Tag: memory

  • Just Because You’ve Read About It Doesn’t Mean You Know About It

    Just Because You’ve Read About It Doesn’t Mean You Know About It

    you've read about it
    Photo by Kelcy Gatson on Unsplash

    # 24 on my 99 Life Tips–A List is: Reading about something is not the same as doing something. Reading a story about Paris is not the same as actually visiting Paris. This applies to every aspect of reading. As valuable as it is, it is no substitute for experience.
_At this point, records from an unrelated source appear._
(* ===== verification/Closest.v ===== *)
(** * Iteration by distance (src/src/kbucket.rs)

    [ClosestBucketsIter] enumerates the buckets from the one that covers the
    target outwards; [ClosestIter] lists the nodes of each bucket sorted by
    their distance to the target.  [clock j] is the reading of the clock for
    the [j]-th bucket visited; the iterator carries the number of readings. *)

From S2P Require Import Prelude Bytes Key Bucket BucketSpec BucketProofs BucketRefine BucketTrace BucketPost Table TableProofs.
Import KBucket Table.

Module Closest.

Inductive ClosestBucketsIterState :=
  | Start (i : nat)
  | ZoomIn (i : nat)
  | ZoomOut (i : nat)
  | Done.

Record ClosestBucketsIter := mkBuckets {
  distance : Distance;
  state : ClosestBucketsIterState;
}.

(** [U256::bit]. *)
Definition bit (d : Distance) (i : nat) : bool := Z.testbit d (Z.of_nat i).

Definition buckets_new (d : Distance) : ClosestBucketsIter :=
  mkBuckets d (match BucketIndex.new d with Some i => Start i | None => Start 0 end).

Definition next_in (it : ClosestBucketsIter) (i : nat) : option nat :=
  find (fun i => bit (distance it) i) (rev (seq 0 i)).

Definition next_out (it : ClosestBucketsIter) (i : nat) : option nat :=
  find (fun i => negb (bit (distance it) i)) (seq (i + 1) (NUM_BUCKETS - (i + 1))).

Definition buckets_next (it : ClosestBucketsIter) : ClosestBucketsIter * option nat :=
  match state it with
  | Start i => (mkBuckets (distance it) (ZoomIn i), Some i)
  | ZoomIn i =>
      match next_in it i with
      | Some i => (mkBuckets (distance it) (ZoomIn i), Some i)
      | None => (mkBuckets (distance it) (ZoomOut 0), Some 0)
      end
  | ZoomOut i =>
      match next_out it i with
      | Some i => (mkBuckets (distance it) (ZoomOut i), Some i)
      | None => (mkBuckets (distance it) Done, None)
      end
  | Done => (it, None)
  end.

(** [ClosestValue], [PredicateKey] and [PredicateValue]. *)
Record ClosestValue (T V : Type) := mkCV { cv_key : Key T; cv_value : V }.
Arguments mkCV {T V} cv_key cv_value.
Arguments cv_key {T V} _.
Arguments cv_value {T V} _.
Record PredicateKey (T : Type) := mkPK { pk_key : Key T; pk_match : bool }.
Arguments mkPK {T} pk_key pk_match.
Arguments pk_key {T} _.
Arguments pk_match {T} _.
Record PredicateValue (T V : Type) := mkPV { pv_key : Key T; pv_match : bool; pv_value : V }.
Arguments mkPV {T V} pv_key pv_match pv_value.
Arguments pv_key {T V} _.
Arguments pv_match {T V} _.
Arguments pv_value {T V} _.

Definition to_key_value {T V} (pv : PredicateValue T V) : PredicateKey T * V :=
  (mkPK (pv_key pv) (pv_match pv), pv_value pv).

Record ClosestIter (T V U Out : Type) := mkIter {
  target : Key U;
  table : KBucketsTable T V;
  buckets_iter : ClosestBucketsIter;
  iter : option (list Out);
  fmap : KBucket T V -> list Out;
  as_ref : Out -> Key T;
  reads : nat;
}.
Arguments mkIter {T V U Out} target table buckets_iter iter fmap as_ref reads.
Arguments target {T V U Out} _.
Arguments table {T V U Out} _.
Arguments buckets_iter {T V U Out} _.
Arguments iter {T V U Out} _.
Arguments fmap {T V U Out} _.
Arguments as_ref {T V U Out} _.
Arguments reads {T V U Out} _.

Section Iter.
Context {T V U Out : Type} `{EqDecision V}.
Implicit Types (it : ClosestIter T V U Out) (t : KBucketsTable T V).

(** The comparison of [sort_by].  Keys at the same distance are equal, so the
    order of equal elements does not arise within a bucket. *)
Definition closer (tg : Key U) (f : Out -> Key T) (a b : Out) : Prop :=
  (Key.distance tg (f a) <= Key.distance tg (f b))%Z.

#[export] Instance closer_dec tg f : RelDecision (closer tg f).
Proof. intros a b. unfold closer. apply _. Defined.

Definition sort_by (tg : Key U) (f : Out -> Key T) (l : list Out) : list Out :=
  merge_sort (closer tg f) l.

Definition set_iter it (o : option (list Out)) : ClosestIter T V U Out :=
  mkIter (target it) (table it) (buckets_iter it) o (fmap it) (as_ref it) (reads it).

(** The [loop] of [ClosestIter::next]; [Panic] also stands for no fuel left. *)
Fixpoint next_loop (fuel : nat) (clock : nat -> Z) it : outcome (ClosestIter T V U Out * option Out) :=
  match fuel with
  | 0 => Panic
  | S fuel =>
      match iter it with
      | Some (k :: l) => Ret (set_iter it (Some l), Some k)
      | Some [] => next_loop fuel clock (set_iter it None)
      | None =>
          let '(bi, o) := buckets_next (buckets_iter it) in
          match o with
          | Some i =>
              '(t, b) ← apply_bucket (clock (reads it)) (table it) i;
              next_loop fuel clock
                (mkIter (target it) t bi (Some (sort_by (target it) (as_ref it) (fmap it b)))
                   (fmap it) (as_ref it) (S (reads it)))
          | None =>
              Ret (mkIter (target it) (table it) bi None (fmap it) (as_ref it) (reads it), None)
          end
      end
  end.

(** Each of at most 512 visits takes two turns of the loop. *)
Definition NEXT_FUEL : nat := 1030.
Definition next (clock : nat -> Z) it := next_loop NEXT_FUEL clock it.

Arguments next : simpl never.

(** [iter.take(n).collect()]. *)
Fixpoint take_next (n : nat) (clock : nat -> Z) it : outcome (ClosestIter T V U Out * list Out) :=
  match n with
  | 0 => Ret (it, [])
  | S n =>
      '(it, o) ← next clock it;
      match o with
      | Some k => '(it, l) ← take_next n clock it; Ret (it, k :: l)
      | None => Ret (it, [])
      end
  end.

Definition closest_by (f : KBucket T V -> list Out) (g : Out -> Key T) t (tg : Key U)
    : ClosestIter T V U Out :=
  mkIter tg t (buckets_new (Key.distance (local_key t) tg)) None f g 0.
End Iter.

Section Closest.
Context {T V U : Type} `{EqDecision V}.

Definition closest_keys (t : KBucketsTable T V) (tg : Key U) : ClosestIter T V U (Key T) :=
  closest_by (fun b => key <$> nodes b) (fun k => k) t tg.

Definition closest_values (t : KBucketsTable T V) (tg : Key U) : ClosestIter T V U (ClosestValue T V) :=
  closest_by (fun b => (fun n => mkCV (key n) (value n)) <$> nodes b) cv_key t tg.

Definition closest_values_predicate (t : KBucketsTable T V) (tg : Key U) (predicate : V -> bool)
    : ClosestIter T V U (PredicateValue T V) :=
  closest_by (fun b => (fun n => mkPV (key n) (predicate (value n)) (value n)) <$> nodes b) pv_key t tg.
End Closest.
End Closest.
    The intended audience for this tip is the ardent, imaginative reader. Your mind can trick you into believing you’ve done and experienced something because you’ve read about it. You may convince yourself you’ve learned all there is to know because you’ve read about it. I don’t mean to imply your reading will cause a psychotic break with reality. But the emotional and intellectual engagement stirred by reading good writing creates a world. A real one. And sometimes it’s difficult for the most intelligent to realize that all the things they’ve read about, and therefore felt as if they were present seeing, hearing, feeling, fighting, loving, longing in the scenes and characters is real only in their mind. Perhaps this has happened to you.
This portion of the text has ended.